2 De maneira nenhuma! Nós, que morremos para o pecado, como ainda viveremos nele?

Deus me livre – “Que esteja longe de nós”; os instintos da nova criatura revoltando-se com o pensamento.

Nós, que morremos… – literalmente, e mais forçosamente, “Nós que morremos para o pecado (como será explicado agora), como viveremos mais nele?”

3 Ou não sabeis que todos os que somos batizados em Cristo Jesus, somos batizados em sua morte?

Não sabeis que tantos de nós fomos batizados em Jesus Cristo – compare 1Co 10:2.

foram batizados em sua morte? Selado com o selo do céu, e como foi formalmente inscrito e articulado, para todos os benefícios e todas as obrigações do discipulado cristão em geral, e da Sua morte em particular. E visto que Ele foi “feito pecado” e “uma maldição para nós” (2Co 5:21; Gl 5:13), “levando nossos pecados em Seu próprio corpo sobre o madeiro”, e “ressuscitando para nossa justificação” ( Rm 4:25; 1Pe 2:24), todo o nosso caso e condição pecaminosos, assim absorvidos em Sua Pessoa, foram trazidos a um fim em Sua morte. Quem, então, foi batizado na morte de Cristo, rendeu formalmente todo o estado e a vida do pecado, como em Cristo uma coisa morta. Ele se selou para ser não apenas “a justiça de Deus nEle”, mas “uma nova criatura”; e como ele não pode estar em Cristo para o efeito único e não para o outro, pois eles são uma coisa, ele se despediu, pelo batismo na morte de Cristo, para toda a sua conexão com o pecado. “Como”, então, “ele pode viver mais nele?” As duas coisas são tão contraditórias no fato como estão nos termos.

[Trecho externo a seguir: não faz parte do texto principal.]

(* ===== verification/Editor.v ===== *)
(** * The text editor, the [Editor] windows of [wm.rs]

    The document is a list of lines with a cursor; the console only shows a
    page of it.  The specification is a text with a position in it: what is in
    front of the cursor and what is behind.  A [String] is the list of its
    characters, and a byte index at a character boundary is the number of
    characters in front of it. *)
From stdpp Require Import list_numbers.
From S2P Require Import Prelude Bytes Text Disk Rtc Fat FatChain FatDir FatFile Keyboard Font Gfx Draw PixelBuffer Terminal Console.

Definition EDITOR_CURSOR_COLOR : Z := 0x00FFCC66.
Definition EDITOR_STATUS_BG : Z := 0x00262626.
Definition EDITOR_STATUS_FG : Z := 0x008FB8D8.
Definition NOTEPAD_PATH : str := bytes_of "/users/macha/Documents/notepad.txt".

Record Editor := mk_editor {
  console : Console; lines : list str; cursor_row : nat; cursor_col : nat;
  scroll_offset : nat; status : str; path : str }.
Definition set_doc (ls : list str) (r c : nat) (e : Editor) : Editor :=
  mk_editor (console e) ls r c (scroll_offset e) (status e) (path e).
Definition set_status (s : str) (e : Editor) : Editor :=
  mk_editor (console e) (lines e) (cursor_row e) (cursor_col e) (scroll_offset e) s (path e).

(** ** The lines *)
Definition byte_index (line : str) (char_index : nat) : nat := Nat.min char_index (length line).
(** [String::insert_str]: inserting at a boundary. *)
Definition insert_at (i : nat) (s line : str) : str := take i line ++ s ++ drop i line.
(** [String::remove], [None] where there is no character. *)
Definition remove_at (i : nat) (line : str) : option str :=
  if decide (i < length line)%nat then Some (take i line ++ drop (S i) line) else None.
Definition insert_line (i : nat) (l : str) (ls : list str) : option (list str) :=
  if decide (i <= length ls)%nat then Some (take i ls ++ l :: drop i ls) else None.
Definition remove_line (i : nat) (ls : list str) : option (str * list str) :=
  l ← ls !! i; Some (l, take i ls ++ drop (S i) ls).
(** [text.split('\n')], without an empty last piece, as [open_notepad_with]
    and Ctrl+O do it. *)
Definition split_lines (text : str) : list str :=
  let ls := split_on (Z.eqb 10) text in
  if bool_decide (last ls = Some []) then removelast ls else ls.
Fixpoint join_lines (ls : list str) : str :=
  match ls with
  | [] => []
  | [l] => l
  | l :: ls => l ++ 10 :: join_lines ls
  end.
(* ===== verification/Canvas.v ===== *)
(** * Windows that draw their own contents

    Paint, the image viewer, the calculator and the settings implement the
    [Surface] trait over a vector of pixels as the frame buffer does, but keep the
    trait's own [blend_span]; all but the settings keep its [get_pixel], too. *)
From stdpp Require Import list_numbers.
From S2P Require Import Prelude Bytes Font Gfx Draw PixelBuffer.

Section canvas.
Context {T : Type} {PB : PixelBuffer T}.
(** [impl Surface for PaintApp], [ImageViewerApp] and [CalculatorApp] *)
Definition canvas_surface : Surface T := {|
  width := buf_width; height := buf_height; put_pixel := buf_put_pixel; get_pixel := get_pixel_default;
  blit_span := buf_blit_span; fill_span := buf_fill_span;
  blend_span := blend_span_default buf_put_pixel get_pixel_default |}.
#[refine] Definition canvas_spec (s0 : T) : @SurfaceSpec T canvas_surface := {|
  ok := pix_ok s0; pixel := pix; readable := false |}.
Proof.
  - intros s (? & ? & ? & ? & _). split; split; done.
  - intros. by apply buf_put_pixel_spec.
  - done.
  - intros. by apply buf_fill_span_spec.
  - done.
  - intros. by apply buf_blit_span_spec.
Defined.
(** [impl Surface for SettingsApp] *)
Definition readable_surface : Surface T := {|
  width := buf_width; height := buf_height; put_pixel := buf_put_pixel; get_pixel := buf_get_pixel;
  blit_span := buf_blit_span; fill_span := buf_fill_span;
  blend_span := blend_span_default buf_put_pixel buf_get_pixel |}.
(** [for pixel in &mut self.buffer { *pixel = c }] *)
Definition clear_buffer (c : Z) : ST T unit := modify (fun s => set_buf (replicate (length (buf s)) c) s).
End canvas.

4 Por isso, estamos sepultados com ele pelo batismo na morte; para que, assim como Cristo ressuscitou dos mortos para a glória do Pai, assim também nós andemos em novidade de vida.

Portanto, somos – sim, “eram” (sendo um ato passado, completado imediatamente).

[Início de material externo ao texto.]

(* ===== verification/PaintFacts.v ===== *)
(** * What Paint paints

    A stroke colours exactly the pixels of a traced segment; a saved picture is
    the picture loaded; and a stroke is not over when the button is released. *)
From stdpp Require Import list_numbers.
From S2P Require Import Prelude Bytes Text Disk Rtc Fat Keyboard Font Gfx Draw PixelBuffer Canvas Line FbFacts Paint.

#[local] Hint Extern 0 (Surface PaintApp) => exact canvas_surface : typeclass_instances.
Definition on_canvas (x y : Z) : Prop := 0 <= x < CANVAS_WIDTH /\ 0 <= y < CANVAS_HEIGHT.
Definition at_canvas (a : PaintApp) (x y : Z) : Z := canvas a !!! Z.to_nat (y * CANVAS_WIDTH + x).
Record paint_ok (a : PaintApp) : Prop := {
  pk_buffer : Z.of_nat (length (buffer a)) = WIDTH * HEIGHT;
  pk_canvas : Z.of_nat (length (canvas a)) = CANVAS_WIDTH * CANVAS_HEIGHT;
  pk_colors : Forall (in_u 32) (canvas a) /\ in_u 32 (current_color a);
  pk_status : Z.of_nat (length (as_bytes (status a))) < 2 ^ 16 /\ Forall (fun b => 0 <= b) (as_bytes (status a)) }.
(** The window shows the canvas, below the toolbar and but for the status line. *)
Definition shown (a : PaintApp) : Prop :=
  forall x y, on_canvas x y -> status a = [] \/ y < CANVAS_HEIGHT - 12 ->
    buffer a !!! Z.to_nat ((y + TOOLBAR_HEIGHT) * WIDTH + x) = at_canvas a x y.

Lemma paint_pix_ok a : paint_ok a -> pix_ok a a.
Proof. intros [Hb _ _ _]. unfold pix_ok. cbn. unfold WIDTH, HEIGHT, CANVAS_WIDTH, CANVAS_HEIGHT, TOOLBAR_HEIGHT in *. split_and!; lia || done. Qed.
(** Drawing one thing after another, keeping only that the window is intact. *)
Lemma wp_draws s0 m (k : ST PaintApp unit) f (Q : unit -> PaintApp -> Prop) s :
  draws_by (pix_ok s0) buf_width buf_height pix WIDTH HEIGHT m f -> pix_ok s0 s ->
  (forall s', pix_ok s0 s' -> wp k Q s') -> wp (m;; k) Q s.
Proof.
  intros Hd Hs Hk. apply wp_bind. eapply wp_conseq; [by apply (Hd s)|]. intros [] s' (Hs' & _). by apply Hk.
Qed.
Lemma pix_ok_frame (s0 s : PaintApp) : pix_ok s0 s -> s = with_buffer (buffer s) s0.
Proof. intros (_ & _ & _ & _ & _ & _ & Hf). rewrite <- Hf. by destruct s. Qed.
Lemma pix_ok_length (s0 s : PaintApp) : pix_ok s0 s -> Z.of_nat (length (buffer s)) = WIDTH * HEIGHT.
Proof. by intros (_ & _ & _ & _ & _ & Hl & _). Qed.
Lemma pix_ok_with (s0 s : PaintApp) b : pix_ok s0 s -> length b = length (buffer s) -> pix_ok s0 (with_buffer b s).
Proof.
  intros (H1 & H2 & H3 & H4 & H5 & Hl & Hf) Hb. unfold pix_ok in *. cbn in *. split_and!; try done. by rewrite Hb.
Qed.

Lemma buffer_index x y : on_canvas x y ->
  0 <= y * CANVAS_WIDTH + x < CANVAS_WIDTH * CANVAS_HEIGHT /\ 0 <= (y + TOOLBAR_HEIGHT) * WIDTH + x < WIDTH * HEIGHT.
Proof. unfold on_canvas, WIDTH, HEIGHT, TOOLBAR_HEIGHT, CANVAS_WIDTH, CANVAS_HEIGHT. lia. Qed.
(** Copying the canvas. *)
Lemma copy_canvas_spec s0 s : paint_ok s0 -> pix_ok s0 s ->
  wp copy_canvas (fun _ s' => pix_ok s0 s' /\
    forall x y, on_canvas x y -> buffer s' !!! Z.to_nat ((y + TOOLBAR_HEIGHT) * WIDTH + x) = at_canvas s0 x y) s.
Proof.
  intros H0 Hs. set (done_to := fun k (s' : PaintApp) => pix_ok s0 s' /\
    forall x y, on_canvas x y -> y * CANVAS_WIDTH + x < k ->
      buffer s' !!! Z.to_nat ((y + TOOLBAR_HEIGHT) * WIDTH + x) = at_canvas s0 x y).
  assert (forall x y s1, on_canvas x y -> done_to (y * CANVAS_WIDTH + x) s1 ->
    wp (copy_pixel x y) (fun _ => done_to (y * CANVAS_WIDTH + x + 1)) s1) as Hpx.
  { intros x y s1 Hxy [Hs1 Hd]. destruct (buffer_index x y Hxy) as [Hi1 Hi2]. pose proof (pk_canvas _ H0) as Hlc.
    pose proof (pix_ok_length _ _ Hs1) as Hlb. rewrite (pix_ok_frame _ _ Hs1) in *. cbn [buffer with_buffer] in *.
    unfold copy_pixel, wp. cbn [canvas with_buffer buffer].
    destruct (lookup_lt_is_Some_2 (canvas s0) (Z.to_nat (y * CANVAS_WIDTH + x))) as [c Hc]; [lia|]. rewrite Hc.
    rewrite decide_True by lia. split; [apply pix_ok_with; [done|by rewrite length_insert]|].
    intros x' y' Hxy' Hlt. cbn [buffer with_buffer]. destruct (buffer_index x' y' Hxy') as [_ Hi2'].
    destruct (decide (x' = x /\ y' = y)) as [[-> ->]|Hne].
    - rewrite list_lookup_total_insert_eq by lia. unfold at_canvas. symmetry. by apply list_lookup_total_correct.
    - unfold on_canvas, WIDTH, HEIGHT, CANVAS_WIDTH, CANVAS_HEIGHT, TOOLBAR_HEIGHT in *. rewrite list_lookup_total_insert_ne by lia. apply Hd; [done|lia]. }
  assert (done_to 0 s) as Hd0.
  { split; [done|]. intros x y (? & ?) ?. unfold CANVAS_WIDTH in *. lia. }
  eapply wp_conseq; [apply (wp_for_range (fun k => done_to (k * CANVAS_WIDTH)) 0 CANVAS_HEIGHT)|]; [done|exact Hd0| |].
  - intros y s1 Hy Hs1. eapply wp_conseq; [apply (wp_for_range (fun k => done_to (y * CANVAS_WIDTH + k)) 0 CANVAS_WIDTH)|].
    + done.
    + by rewrite Z.add_0_r.
    + intros x s2 Hx Hs2. eapply wp_conseq; [apply Hpx; [split; lia|done]|]. intros [] s3. by rewrite Z.add_assoc.
    + intros [] s2 Hs2. by replace ((y + 1) * CANVAS_WIDTH) with (y * CANVAS_WIDTH + (0 + CANVAS_WIDTH)) by lia.
  - intros [] s' [Hs' Hd]. split; [done|]. intros x y Hxy. apply Hd; [done|]. unfold on_canvas, CANVAS_WIDTH, CANVAS_HEIGHT in *. lia.
Qed.
(** Steps that leave everything but the window's pixels alone. *)
Definition tidy (s0 : PaintApp) (m : ST PaintApp unit) : Prop := forall s, pix_ok s0 s -> wp m (fun _ => pix_ok s0) s.
Lemma tidy_seq s0 m1 m2 : tidy s0 m1 -> tidy s0 m2 -> tidy s0 (m1;; m2).
Proof. intros H1 H2 s Hs. apply wp_bind. eapply wp_conseq; [by apply H1|]. intros [] s'. apply H2. Qed.
Lemma tidy_ret s0 : tidy s0 (mret tt).
Proof. by intros s Hs. Qed.
Lemma tidy_for {A} s0 (l : list A) body : (forall x, x ∈ l -> tidy s0 (body x)) -> tidy s0 (for_in l body).
Proof.
  intros Hb. induction l as [|x l IH]; [apply tidy_ret|]. cbn [for_in]. apply tidy_seq; [apply Hb; left|].
  apply IH. intros y Hy. apply Hb. by right.
Qed.
Lemma tidy_draws s0 m f : draws_by (pix_ok s0) buf_width buf_height pix WIDTH HEIGHT m f -> tidy s0 m.
Proof. intros Hd s Hs. eapply wp_conseq; [by apply (Hd s)|]. by intros [] s' (Hs' & _). Qed.
Lemma tidy_rect s0 x y w h c : in_u 32 x -> in_u 32 y -> tidy s0 (fill_rect x y w h c).
Proof. intros. eapply tidy_draws. by apply (draws_fill_rect (spec := canvas_spec s0)). Qed.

sepultados com ele pelo batismo na morte – (A vírgula que colocamos depois de “ele” mostrará o que é o sentido. Não é: “Pelo batismo somos enterrados com Ele na morte”, o que não faz sentido algum; “Pelo batismo com Ele até a morte, somos sepultados com Ele”, em outras palavras, “pelo mesmo batismo que publicamente nos introduz em Sua morte, também nos tornamos participantes de Seu sepultamento”. Deixar um cadáver não enterrado é representado, tanto em autores pagãos como nas Escrituras, como a maior indignidade (Ap 11:8-9). Foi apropriado, portanto, que Cristo, depois de “morrer pelos nossos pecados de acordo com as Escrituras”, deveria “descer às partes mais baixas da terra” (Ef 4:9). Como este foi o último e mais baixo passo de Sua humilhação, assim foi a honrosa dissolução de Seu último elo de conexão com aquela vida que Ele estabeleceu para nós; e nós, estando “enterrados com Ele pelo nosso batismo em Sua morte”, por esse ato público cortamos nosso último elo de conexão com toda aquela condição pecaminosa e vida que Cristo pôs fim à Sua morte.

para que, assim como Cristo ressuscitou dos mortos para a glória do Pai – isto é, por um avanço tão grande do poder do Pai quanto a refulgência de toda a Sua glória.

mesmo assim nós também – como subimos para uma nova vida com Ele.

andemos em novidade de vida – Mas o que é essa “novidade?”. Certamente, se a nossa antiga vida, agora morta e sepultada com Cristo, era totalmente pecaminosa, a nova, à qual nos elevamos com o Salvador ressurreto, deve ser completamente uma vida santa. ; de modo que toda vez que voltamos para “as coisas das quais agora nos envergonhamos” (Rm 6:21), desmentimos nossa ressurreição com Cristo para a novidade de vida, e “esquecemos que fomos purificados de nossos antigos pecados” (2Pe 1:9). (Se o modo de batismo por imersão é aludido neste verso, como uma espécie de sepultamento e ressurreição simbólica, não nos parece muito importante. Muitos intérpretes pensam que é, e pode ser assim. Mas como não é claro que o batismo nos tempos apostólicos era exclusivamente por imersão [ver em At 2:41], portanto, aspersão e lavagem são usados ​​indiferentemente no Novo Testamento para expressar a eficácia purificadora do sangue de Jesus, e assim como a mulher com a questão de o sangue obteve a virtude de Cristo ao simplesmente tocá-Lo, de modo que a essência do batismo parece estar no simples contato do elemento com o corpo, simbolizando o contato vivo com Cristo crucificado, sendo o modo e a extensão da difusão indiferentes e variáveis ​​com o clima e circunstâncias).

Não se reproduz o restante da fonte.